To encode the Markov data, I came up with a scheme where I inline the data in the code using a header file. Essentially, each token is stored in a struct that contains a string describing what text the token corresponds to, as well as an array of probabilities that describes a CDF. This CDF is used to predict the next token. By starting with a randomly-selected token, finding that token in an array, and then using it's CDF, we are able to generate new text. We can then use the token's corresponding string to convert an array of tokens to printed text. Since we used byte-pair encoding, even a small amount of tokens can produce a fairly lengthy span of text.
An example
Here are a few of the choicest examples. I have specially chosen them to represent the most interesting or entertaining text this model can produce. It does not represent the average text.
If you want to make your own, check out the repo.
The github repo at hand.
Let's go!SEBASTIAN. Prithfield many fresh enough,'Jesday pen to my youth may; we know your extend Thanill for no pody villain. I love thee. Your servicle, That croop of bond be" was such ere. Fortune en 'twere in slaim go t'st out upon't, OW. Where is this ringless blood, We shall light bled at such As to rother like aking, are no obde. A gentleman, more noble natural, not to five hundred were England into this. Beseech and mark) The plan's name, Lord Cuck.
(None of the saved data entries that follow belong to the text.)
Lemma content_needs_exactly_one_comma_witness :
  read_upload sample_decode sample_reader sample_reader sample_pages
              "no comma here" "table.csv" = Raised ValueError /\
  exists header payload,
    "data:text/csv;base64,QQ=="%string = (header ++ String comma payload)%string /\
    count_char comma header = 0%nat /\ count_char comma payload = 0%nat /\
    forall e, failing_decode payload = Raised e ->
              read_upload failing_decode sample_reader sample_reader sample_pages
                          "data:text/csv;base64,QQ==" "table.csv" = Raised e.
Proof.
  split.
  - apply (content_needs_exactly_one_comma sample_decode sample_reader sample_reader
             sample_pages "no comma here" "table.csv").
    vm_compute. discriminate.
  - apply (content_needs_exactly_one_comma failing_decode sample_reader sample_reader
             sample_pages "data:text/csv;base64,QQ==" "table.csv").
    vm_compute. reflexivity.
Defined.

Lemma skipped_exactly_when_witness :
  (read_upload sample_decode sample_reader sample_reader sample_pages
               "data:text/plain;base64,aGk=" "notes.txt" = Ok None <->
   recognized "notes.txt" = false /\
   data_url sample_decode "data:text/plain;base64,aGk=") /\
  exists e, read_upload failing_decode sample_reader sample_reader sample_pages
                        "data:text/plain;base64,aGk=" "notes.txt" = Raised e.
Proof.
  split.
  - apply (skipped_exactly_when sample_decode sample_reader sample_reader sample_pages
             "data:text/plain;base64,aGk=" "notes.txt").
  - apply (skipped_exactly_when failing_decode sample_reader sample_reader sample_pages
             "data:text/plain;base64,aGk=" "notes.txt").
    + reflexivity.
    + intros [header [payload [decoded [_ D]]]]. discriminate D.
Defined.

Lemma first_failure_aborts_witness :
  update_visualizations sample_decode sample_reader sample_reader sample_pages
                        sample_concat
                        (Some ["data:text/csv;base64,QQ=="; "broken"]%string)
                        ["table.csv"; "notes.txt"]%string = Raised ValueError /\
  update_visualizations_dash sample_decode sample_reader sample_reader sample_pages
                             sample_concat
                             (Some ["data:text/csv;base64,QQ=="; "broken"]%string)
                             ["table.csv"; "notes.txt"]%string = Raised ValueError.
Proof.
  apply (first_failure_aborts sample_decode sample_reader sample_reader sample_pages
           sample_concat _ _ [("data:text/csv;base64,QQ==", "table.csv")]%string []
           "broken" "notes.txt" [sample_one] ValueError); reflexivity.
Defined.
ANGELO. My lord, there's the tears, not make one said ' sadisperch too; thy suspect not what time let their safter fools to sooth come, sir, had been satis. Our peather in thee by the less; And there? Hath over the possesby'r your peasurrects, if he stars, To a face that so proctasks. Kate, you licensure and goes ther he have cut their thither, I was his plain I that ever broke, Bassian, Swell, daughter: I in her grave! What never see you whate what thou hast hanging thee.
TRANIO. Even with the loss function a roth she dens, here with him; bid the base prince, will I a sworder lawless the princese Which over a greaterpreced must be Fie, fiery of Bround my gain shall have so she smil'd in his humblown too curtorn.